Vingt-deux militaires maliens détenus par le Front de libération de l’Azawad (FLA) ont été libérés dimanche 23 août dans le secteur d’Anéfis, dans le nord du Mali, lors d’un échange de prisonniers, portant à 110 le nombre de soldats remis en liberté depuis le 13 août.
Selon des sources sécuritaires et locales, une partie des 22 militaires maliens libérés par le FLA étaient détenus depuis plus de trois ans, tandis que d’autres avaient été capturés au cours des affrontements des derniers mois.
En contrepartie, au moins huit personnes détenues par les autorités maliennes et liées au FLA auraient été remises en liberté. Des médias évoquent pour leur part neuf personnes.

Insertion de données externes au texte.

(* ===== verification/WitnessesMesh.v ===== *)
(** * A mesh of three nodes

    Nodes 1, 2 and 3 in a triangle whose direct link from 1 to 3 is the dearest:
    the network settles, its databases agree, and packets from 1 to 3 go by way
    of node 2. *)

From S2P Require Import Samples Forward ForwardInv ForwardProps ForwardTheorems ControlTypes Control ControlInv ControlProps ControlRouting MeshRoutes MeshNet MeshSync MeshQuiesce MeshForward.

(** ** The control planes *)

Definition tri_nodes : gmap NodeId (Z * Z) :=
  {[ node 1 := (1, 0); node 2 := (1, 0); node 3 := (1, 0) ]}.
Definition tri_links : list NetEvent :=
  [NeConnect (node 1) 10 (node 2) 20; NeConnect (node 2) 21 (node 3) 30;
   NeConnect (node 1) 11 (node 3) 31;
   NeLinkUp (node 1) 10 0 (node 2) (cost 1); NeLinkUp (node 2) 20 0 (node 1) (cost 1);
   NeLinkUp (node 2) 21 1 (node 3) (cost 1); NeLinkUp (node 3) 30 1 (node 2) (cost 1);
   NeLinkUp (node 1) 11 2 (node 3) (cost 5); NeLinkUp (node 3) 31 2 (node 1) (cost 5)].
Definition tri_up : MeshNet := default (net_start tri_nodes) (net_run (net_start tri_nodes) tri_links).

(** Deliver the first frame there is. *)
Definition next_delivery (net : MeshNet) : option NetEvent :=
  head (omap (λ '((u, l), ch), match ch_frames ch with [] => None | _ => Some (NeDeliver u l 3) end)
          (map_to_list (net_channels net))).
Fixpoint settle (fuel : nat) (net : MeshNet) : list NetEvent :=
  match fuel with
  | O => []
  | S fuel =>
      match next_delivery net with
      | None => []
      | Some e => match net_step net e with Some net => e :: settle fuel net | None => [] end
      end
  end.
Definition tri_deliveries : list NetEvent := settle 100 tri_up.
Definition tri_quiet : MeshNet := default tri_up (net_run tri_up tri_deliveries).

Lemma tri_up_run : net_run (net_start tri_nodes) tri_links = Some tri_up.
Proof.
  assert (match net_run (net_start tri_nodes) tri_links with Some _ => True | None => False end) as E
    by (vm_compute; exact I).
  unfold tri_up. by destruct (net_run _ _).
Qed.
Lemma tri_quiet_run : net_run tri_up tri_deliveries = Some tri_quiet.
Proof.
  assert (match net_run tri_up tri_deliveries with Some _ => True | None => False end) as E
    by (vm_compute; exact I).
  unfold tri_quiet. by destruct (net_run _ _).
Qed.
Lemma net_run_app net es es' net1 net2 :
  net_run net es = Some net1 → net_run net1 es' = Some net2 → net_run net (es ++ es') = Some net2.
Proof.
  revert net. induction es as [|e es IH]; intros net; cbn; [by intros [= ->]|].
  destruct (net_step net e) as [n|]; cbn; [apply IH|done].
Qed.
Lemma tri_up_reachable : net_reachable tri_up.
Proof.
  exists tri_nodes, tri_links. split; [apply (bool_decide_unpack _); vm_compute; exact I|].
  split; [vm_compute; discriminate|exact tri_up_run].
Qed.
Lemma tri_quiet_reachable : net_reachable tri_quiet.
Proof.
  exists tri_nodes, (tri_links ++ tri_deliveries).
  split; [apply (bool_decide_unpack _); vm_compute; exact I|].
  split; [vm_compute; discriminate|]. exact (net_run_app _ _ _ _ _ tri_up_run tri_quiet_run).
Qed.
Lemma unsecured_verifies l : verify (sign l) = true.
Proof. reflexivity. Qed.

(** Decidable forms of the conditions. *)
Definition unexpired_check (net : MeshNet) : Prop :=
  map_Forall (λ _ cp, map_Forall (λ _ e, is_Some (active e)) (lsdb cp)) (net_planes net).
Lemma unexpired_checked net : unexpired_check net → unexpired net.
Proof. intros Hc u cp o e Hu He. exact (Hc u cp Hu o e He). Qed.
Definition room_check (net : MeshNet) (n : Z) : Prop :=
  map_Forall (λ _ cp, my_seq cp < u_max 64 ∧ spf_generation cp + n < u_max 64) (net_planes net).

Definition joined (net : MeshNet) (u v : NodeId) : bool :=
  existsb (λ '((w, _), ch), bool_decide (w = u ∧ (ch_far ch).1 = v)) (map_to_list (net_channels net)).
Lemma joined_adjacent net u v : joined net u v = true → adjacent net u v.
Proof.
  intros ([[w l] ch] & Hin & [<- Hv]%bool_decide_eq_true)%existsb_exists.
  apply list_elem_of_In, elem_of_map_to_list in Hin. by exists l, ch.
Qed.
(** All nodes are neighbours of each other. *)
Definition all_joined (net : MeshNet) : Prop :=
  map_Forall (λ u _, map_Forall (λ v _, u = v ∨ joined net u v = true) (net_planes net)) (net_planes net).
Lemma all_joined_connected net : all_joined net → connected net.
Proof.
  intros Hc u v [cu Hu] [cv Hv]. destruct (Hc u cu Hu v cv Hv) as [->|Hj]; [reflexivity|].
  apply rtc_once. by apply joined_adjacent.
Qed.

Lemma tri_quiet_connected : connected tri_quiet.
Proof. apply all_joined_connected. apply (bool_decide_unpack _). vm_compute. exact I. Qed.
Lemma tri_quiet_quiet : quiet tri_quiet.
Proof. apply (bool_decide_unpack _). vm_compute. exact I. Qed.
Lemma tri_quiet_up : all_up tri_quiet.
Proof. apply (bool_decide_unpack _). vm_compute. exact I. Qed.
Lemma tri_quiet_unexpired : unexpired tri_quiet.
Proof. apply unexpired_checked. apply (bool_decide_unpack _). vm_compute. exact I. Qed.

Lemma quiet_network_synced_witness : mesh_synced (net_planes tri_quiet).
Proof.
  apply (quiet_network_synced unsecured_verifies tri_quiet tri_quiet_reachable tri_quiet_quiet
           tri_quiet_up tri_quiet_unexpired). exact tri_quiet_connected.
Defined.

Lemma deliveries_synchronise_witness :
  zlen tri_deliveries = 36 ∧ 36 ≤ net_potential tri_up ∧ mesh_synced (net_planes tri_quiet).
Proof.
  destruct (deliveries_synchronise unsecured_verifies tri_up tri_up_reachable) with
    (es := tri_deliveries) (net' := tri_quiet) as [Hle Hend].
  - apply (bool_decide_unpack _). vm_compute. exact I.
  - apply unexpired_checked. apply (bool_decide_unpack _). vm_compute. exact I.
  - apply all_joined_connected. apply (bool_decide_unpack _). vm_compute. exact I.
  - apply (bool_decide_unpack (room_check tri_up (net_potential tri_up))). vm_compute. exact I.
  - vm_compute. repeat constructor.
  - exact tri_quiet_run.
  - split; [vm_compute; reflexivity|]. split; [exact Hle|].
    destruct Hend as [Hen|[_ Hs]]; [|exact Hs].
    destruct (Hen 0) as (u & l & Hsome). exfalso. revert Hsome.
    pose proof tri_quiet_quiet as Hq. cbn [net_step].
    destruct (net_channels tri_quiet !! (u, l)) as [ch|] eqn:E; [|by intros []].
    cbn [mbind option_bind]. rewrite (Hq _ _ E). by intros [].
Defined.

(** ** The forwarders *)

(** The forwarder of a node that was granted credit on each of its links. *)
Definition credit_trace (cp : ControlPlane) : fw_trace :=
  btree_keys (local_adjacencies cp) ≫= λ l, [(0, FeLinkCredit l MAX_PAYLOAD_LEN); (0, FeLinkWritable l)].
Definition routes_of (cp : ControlPlane) : RouteTable :=
  {| table_version := 1; table_routes := default ∅ (shortest_paths cp) |}.
Definition mesh_node (net : MeshNet) (u : NodeId) (cp : ControlPlane) : MeshNode :=
  {| mn_control := cp;
     mn_forward := fw_after (Forwarder_new u (routes_of cp)) (credit_trace cp);
     mn_far := list_to_map (omap (λ '((w, l), ch), if decide (w = u) then Some (l, (ch_far ch).2) else None)
                 (map_to_list (net_channels net))) |}.
Definition mesh_of (net : MeshNet) : gmap NodeId MeshNode :=
  map_imap (λ u cp, Some (mesh_node net u cp)) (net_planes net).
Definition tri_mesh : gmap NodeId MeshNode := mesh_of tri_quiet.

Lemma lookup_mesh_of net u x :
  mesh_of net !! u = Some x ↔ ∃ cp, net_planes net !! u = Some cp ∧ x = mesh_node net u cp.
Proof.
  unfold mesh_of. rewrite map_lookup_imap. destruct (net_planes net !! u) as [cp|]; cbn; naive_solver.
Qed.
Lemma planes_mesh_of net : planes (mesh_of net) = net_planes net.
Proof.
  apply map_eq. intros u. unfold planes, mesh_of. rewrite lookup_fmap, map_lookup_imap.
  by destruct (net_planes net !! u).
Qed.
Lemma fw_reachable_after u t tr : trace_ok tr → zlen tr < 2 ^ 64 → fw_reachable (fw_after (Forwarder_new u t) tr).
Proof.
  intros Hok Hz. unfold fw_after. destruct (run (Forwarder_new u t) tr) as [[fw acts]|] eqn:E.
  - exists u, t, tr, acts. split_and!; [exact Hok|exact Hz|exact E].
  - exists u, t, [], []. split_and!; [constructor|done|reflexivity].
Qed.

(** The links of a mesh, checked. *)
Definition far_check (net : gmap NodeId MeshNode) (u : NodeId) (x : MeshNode) (l : LinkId)
    (a : LocalAdjacency) : bool :=
  match mn_far x !! l, net !! la_peer a with
  | Some far, Some y =>
      match local_adjacencies (mn_control y) !! far with
      | Some b => bool_decide (la_peer b = u)
      | None => false
      end
  | _, _ => false
  end.
#[export] Instance idle_dec fw l n : Decision (idle fw l n).
Proof. unfold idle. apply _. Defined.
Definition links_check (net : gmap NodeId MeshNode) (n : Z) : Prop :=
  map_Forall (λ u x,
    (fw_me (mn_forward x) = u ∧
     shortest_paths (mn_control x) = Some (table_routes (fw_routes (mn_forward x)))) ∧
    map_Forall (λ l a, idle (mn_forward x) l n ∧ far_check net u x l a = true)
      (local_adjacencies (mn_control x))) net.

Definition traces_check (net : MeshNet) : Prop :=
  map_Forall (λ _ cp, zlen (credit_trace cp) < 2 ^ 64) (net_planes net).
Lemma mesh_of_ready net n :
  mesh_synced (net_planes net) → traces_check net → links_check (mesh_of net) n →
  mesh_ready (mesh_of net) n.
Proof.
  intros Hs Hz Hc. constructor.
  - by rewrite planes_mesh_of.
  - intros u x Hx. destruct (Hc u x Hx) as [[Hme Hr] _]. split_and!; [|done..].
    apply lookup_mesh_of in Hx as (cp & Hcp & ->). cbn. apply fw_reachable_ok, fw_reachable_after.
    + unfold trace_ok, credit_trace. apply Forall_bind, Forall_true. intros l. repeat constructor; done.
    + exact (Hz u cp Hcp).
  - intros u x l a Hx Ha. destruct (Hc u x Hx) as [_ Hl]. destruct (Hl l a Ha) as [Hidle Hfar].
    split; [done|]. unfold far_check in Hfar.
    destruct (mn_far x !! l) as [far|]; [|done]. destruct (mesh_of net !! la_peer a) as [y|]; [|done].
    destruct (local_adjacencies (mn_control y) !! far) as [b|] eqn:Eb; [|done].
    apply bool_decide_eq_true in Hfar. by exists far, y, b.
Qed.
Lemma tri_synced : mesh_synced (net_planes tri_quiet).
Proof.
  destruct (net_reachable_inv unsecured_verifies tri_quiet tri_quiet_reachable) as [[h Hinv] _].
  exact (quiet_synced h tri_quiet Hinv tri_quiet_quiet tri_quiet_up tri_quiet_unexpired tri_quiet_connected).
Qed.

(** A packet from node 1 to node 3. *)
Definition tri_packet : ForwardPacket := unicast P2 3.
Definition tri_first : MeshNode := mesh_node tri_quiet (node 1) (default cp_start (net_planes tri_quiet !! node 1)).
Lemma tri_first_eq : tri_mesh !! node 1 = Some tri_first.
Proof.
  apply lookup_mesh_of. eexists. split; [|reflexivity].
  assert (match net_planes tri_quiet !! node 1 with Some _ => True | None => False end) as E
    by (vm_compute; exact I).
  destruct (net_planes tri_quiet !! node 1) as [cp|]; [reflexivity|destruct E].
Qed.
Definition edge_check (cp : ControlPlane) (u : NodeId) (e : Adjacency) : bool :=
  match cp_lsa cp u, cp_lsa cp (adj_peer e) with
  | Some l, Some l' =>
      bool_decide (e ∈ adjacencies l) && existsb (λ r, bool_decide (adj_peer r = u)) (adjacencies l')
  | _, _ => false
  end.
Lemma edge_checked cp u e : edge_check cp u e = true → mesh_edge cp u e.
Proof.
  unfold edge_check. destruct (cp_lsa cp u) as [l|] eqn:E1; [|done].
  destruct (cp_lsa cp (adj_peer e)) as [l'|] eqn:E2; [|done].
  intros [He%bool_decide_eq_true (r & Hr & Hp%bool_decide_eq_true)%existsb_exists]%andb_true_iff.
  exists l, l', r. by rewrite <-list_elem_of_In in Hr.
Qed.

Lemma unicast_crosses_mesh_witness :
  ∃ path best net',
    trip (planes tri_mesh) (node 3) (node 1) path best ∧ NoDup (node 1 :: path) ∧ best ≤ 5 ∧
    relay (size tri_mesh) 4 tri_mesh (node 1) None tri_packet =
      Some (net', outcome (node 3) (node 1) path tri_packet).
Proof.
  assert (Hpath : mesh_path (mn_control tri_first) (adj_peer (adj 3 5)) (adj_peer (adj 3 5))
                    (cost_get (adj_cost (adj 3 5))) 1)
    by (constructor; apply edge_checked; vm_compute; reflexivity).
  destruct (unicast_crosses_mesh tri_mesh 4 (node 1) tri_first tri_packet (node 3) 5 1) as (path & best & net' & Ht & Hnd & Hbest & Hrel).
  - apply mesh_of_ready; [exact tri_synced|..]; apply (bool_decide_unpack _); vm_compute; exact I.
  - exact tri_first_eq.
  - reflexivity.
  - split; [split; vm_compute; congruence|vm_compute; congruence].
  - vm_compute. discriminate.
  - exact Hpath.
  - exists path, best, net'. split; [exact Ht|]. split; [exact Hnd|]. split; [|exact Hrel].
    exact (Hbest _ _ _ Hpath).
Defined.
(** It goes by way of node 2. *)
Lemma tri_delivery :
  match relay 3 4 tri_mesh (node 1) None tri_packet with
  | Some (_, Delivered d p) => d = node 3 ∧ p = set_ttl tri_packet (ttl (header tri_packet) - 2)
  | _ => False
  end.
Proof. vm_compute. split; reflexivity. Qed.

Le statut des détenus libérés par Bamako reste toutefois sujet à différentes présentations. Alors que certaines sources les présentent comme des combattants du FLA, un porte-parole du mouvement affirme qu’il s’agissait principalement de civils détenus depuis plusieurs années. Aucune précision officielle du gouvernement ou de l’état-major malien n’était encore disponible lundi sur leur identité.
Trois opérations depuis le 13 août
Cette nouvelle libération intervient dix jours après une première opération ayant permis la remise en liberté de 82 militaires maliens. Le FLA avait indiqué que ces soldats avaient été capturés lors de différents affrontements entre 2023 et 2026.
Le 16 août, six autres militaires blessés avaient été transférés de Kidal à Gao avec l’appui du Comité international de la Croix-Rouge (CICR), qui avait joué le rôle d’intermédiaire neutre pour faciliter leur retour.
Au total, 110 militaires ont donc été libérés depuis le 13 août : 82 lors de la première opération, six blessés lors du transfert de Kidal et 22 lors de l’échange de dimanche.
Ces opérations interviennent alors que les affrontements entre les forces maliennes et les groupes armés se poursuivent dans plusieurs zones du nord du pays.
La succession de ces échanges ne constitue pas, à ce stade, un accord politique entre Bamako et le FLA, mais témoigne de l’existence de canaux de communication permettant de parvenir à des arrangements ponctuels sur la question des détenus.
Les regards se tournent désormais vers le nombre de militaires maliens encore détenus par le mouvement et sur les acteurs ayant facilité ces différents échanges, qui n’ont pas été officiellement précisés.